EXERCISE MATERIAL>
(** [strip] removes the white space around a text that starts and ends
    with other characters, and nothing of the text. *)
Lemma strip_framed (ws : list ascii) (c d : ascii) (mid : string) :
  Forall (fun a => is_space a = true) ws ->
  is_space c = false -> is_space d = false ->
  strip (string_of_list_ascii ws +:+ String c (mid +:+ String d EmptyString))
  = String c (mid +:+ String d EmptyString).
Proof.
  intros Hws Hc Hd. unfold strip.
  rewrite list_ascii_of_string_app, list_ascii_of_string_of_list_ascii.
  change (list_ascii_of_string (String c (mid +:+ String d EmptyString)))
    with (c :: list_ascii_of_string (mid +:+ String d EmptyString)).
  rewrite list_ascii_of_string_app.
  change (list_ascii_of_string (String d EmptyString)) with [d].
  rewrite (strip_list_framed _ _ _ _ Hws Hc Hd).
  change (string_of_list_ascii (c :: list_ascii_of_string mid ++ [d]))
    with (String c (string_of_list_ascii (list_ascii_of_string mid ++ [d]))).
  by rewrite string_of_list_ascii_app, string_of_list_ascii_of_string.
Qed.

Lemma append_assoc (s t u : string) : (s +:+ t) +:+ u = s +:+ t +:+ u.
Proof.
  induction s as [|a s IH]; [done|].
  change (String a ((s +:+ t) +:+ u) = String a (s +:+ t +:+ u)). by rewrite IH.
Qed.

Section Services.
Context {remote : Type} {ext : Externals remote} {col : Collaborators remote}.

Lemma call_remote_run {A} (f : remote -> result A * remote) (st : state remote) :
  call_remote f st = (fst (f (s3 st)), State (manifest st) (snd (f (s3 st))) (uploads st)).
Proof. unfold call_remote. by destruct (f (s3 st)). Qed.

Lemma init_bucket_run (bucket_name : string) (st : state remote) :
  init_bucket bucket_name st =
    (match fst (create_bucket bucket_name (s3 st)) with
     | Return b => Return b
     | Raise (ClientError code msg) =>
         if String.eqb code "BucketAlreadyOwnedByYou"
         then Return (Bucket bucket_name) else Raise (ClientError code msg)
     | Raise e => Raise e
     end,
     State (manifest st) (snd (create_bucket bucket_name (s3 st))) (uploads st)).
Proof.
  unfold init_bucket, try_except, call_create_bucket.
  destruct (create_bucket bucket_name (s3 st)) as [[b|e] r]; [done|].
  simpl. destruct e; try done. by destruct (String.eqb _ _).
Qed.

Lemma get_region_name_run (b : bucket) (st : state remote) :
  get_region_name b st =
    (match fst (get_bucket_location (name b) (s3 st)) with
     | Return loc => Return (py_or loc "us-east-1")
     | Raise e => Raise e
     end,
     State (manifest st) (snd (get_bucket_location (name b) (s3 st))) (uploads st)).
Proof.
  unfold get_region_name, bind. rewrite call_remote_run.
  by destruct (fst (get_bucket_location (name b) (s3 st))).
Qed.

Lemma get_bucket_url_run (b : bucket) (st : state remote) :
  get_bucket_url b st =
    (match fst (get_bucket_location (name b) (s3 st)) with
     | Return loc =>
         match endpoint_host (py_or loc "us-east-1") with
         | Return host => Return ("http://" +:+ name b +:+ "." +:+ host)
         | Raise e => Raise e
         end
     | Raise e => Raise e
     end,
     State (manifest st) (snd (get_bucket_location (name b) (s3 st))) (uploads st)).
Proof.
  unfold get_bucket_url, bind. rewrite get_region_name_run.
  destruct (fst (get_bucket_location (name b) (s3 st))) as [loc|e]; [|done].
  unfold lift, ret. by destruct (endpoint_host _).
Qed.

(** X11. [get_bucket_url] answers with the scheme, the bucket's name, a
    dot and the host of the endpoint of the bucket's region. A bucket
    whose location constraint is [None] or empty is looked up under
    [us-east-1]; any other constraint is the region. An exception of the
    location lookup is raised before any endpoint is consulted. *)
Theorem get_bucket_url_region (b : bucket) (st : state remote) :
  let out := get_bucket_location (name b) (s3 st) in
  let st' := State (manifest st) (snd out) (uploads st) in
  let url_for region :=
    match endpoint_host region with
    | Return host => Return ("http://" +:+ name b +:+ "." +:+ host)
    | Raise e => Raise e
    end in
  (forall e, fst out = Raise e -> get_bucket_url b st = (Raise e, st'))
  /\ (fst out = Return None \/ fst out = Return (Some EmptyString) ->
      get_bucket_url b st = (url_for "us-east-1"%string, st'))
  /\ (forall region, region <> EmptyString -> fst out = Return (Some region) ->
      get_bucket_url b st = (url_for region, st')).
Proof.
  intros out st' url_for. subst out st' url_for.
  rewrite get_bucket_url_run. repeat split.
  - intros e ->. done.
  - intros [-> | ->]; done.
  - intros region Hne ->. by destruct region.
Qed.

(** X12. For every bucket name, the policy that [set_policy] puts is the
    template from its opening brace to its closing brace with the name in
    the place of [%s]: [strip] removes the line break and the indentation
    before the brace and nothing else. *)
Theorem set_policy_document (b : bucket) (st : state remote) :
  exists body tail,
    policy_head = nl +:+ "        {" +:+ body /\
    policy_tail = tail +:+ "}" /\
    set_policy b st =
      call_remote (policy_put b ("{" +:+ body +:+ name b +:+ tail +:+ "}")) st.
Proof.
  set (body := substring 10 (String.length policy_head - 10) policy_head).
  set (tail := substring 0 (String.length policy_tail - 1) policy_tail).
  assert (Hhead : policy_head = nl +:+ "        {" +:+ body)
    by (vm_compute; reflexivity).
  assert (Htail : policy_tail = tail +:+ "}") by (vm_compute; reflexivity).
  exists body, tail. split; [exact Hhead|]. split; [exact Htail|].
  unfold set_policy. rewrite Hhead, Htail. clearbody body tail.
  f_equal. f_equal.
  set (ws := list_ascii_of_string (nl +:+ "        ")).
  transitivity (strip (string_of_list_ascii ws
                       +:+ String "{" ((body +:+ name b +:+ tail)
                                       +:+ String "}" EmptyString))).
  - f_equal. subst ws. rewrite string_of_list_ascii_of_string.
    rewrite !append_assoc. reflexivity.
  - rewrite strip_framed.
    + rewrite !append_assoc. reflexivity.
    + subst ws. repeat constructor.
    + reflexivity.
    + reflexivity.
Qed.

Lemma setup_bucket_run (bucket_name : string) (st : state remote) :
  setup_bucket bucket_name st =
    match fst (init_bucket bucket_name st) with
    | Return b =>
        bind (set_policy b) (fun _ => configure_website b)
             (snd (init_bucket bucket_name st))
    | Raise e => (Raise e, snd (init_bucket bucket_name st))
    end.
Proof.
  unfold setup_bucket, bind at 1.
  by destruct (init_bucket bucket_name st) as [[b|e] st1].
Qed.

(** X13. [setup-bucket] stops at the first step that raises: when the
    creation raises anything but the already-owned error, no policy and
    no website configuration is put. When the bucket is already owned,
    or was created, the policy and then the website configuration are
    put on it. *)
Theorem setup_bucket_steps (bucket_name : string) (st : state remote) :
  let out := create_bucket bucket_name (s3 st) in
  let st' := State (manifest st) (snd out) (uploads st) in
  (forall e, fst out = Raise e ->
     (forall msg, e <> ClientError "BucketAlreadyOwnedByYou" msg) ->
     setup_bucket bucket_name st = (Raise e, st'))
  /\ (forall msg, fst out = Raise (ClientError "BucketAlreadyOwnedByYou" msg) ->
      setup_bucket bucket_name st =
        bind (set_policy (Bucket bucket_name))
             (fun _ => configure_website (Bucket bucket_name)) st')
  /\ (forall b, fst out = Return b ->
      setup_bucket bucket_name st =
        bind (set_policy b) (fun _ => configure_website b) st').
Proof.
  intros out st'. subst out st'. repeat split.
  - intros e He Hne. rewrite setup_bucket_run, init_bucket_run, He.
    destruct e as [f| |code msg|nm]; try done.
    destruct (String.eqb_spec code "BucketAlreadyOwnedByYou") as [->|]; [|done].
    by destruct (Hne msg).
  - intros msg He. by rewrite setup_bucket_run, init_bucket_run, He.
  - intros b He. by rewrite setup_bucket_run, init_bucket_run, He.
Qed.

TASK PROMPT> In the records above, which lines hold the string "substring"? Copy each one.

TASK ANSWER>
  set (body := substring 10 (String.length policy_head - 10) policy_head).
  set (tail := substring 0 (String.length policy_tail - 1) policy_tail).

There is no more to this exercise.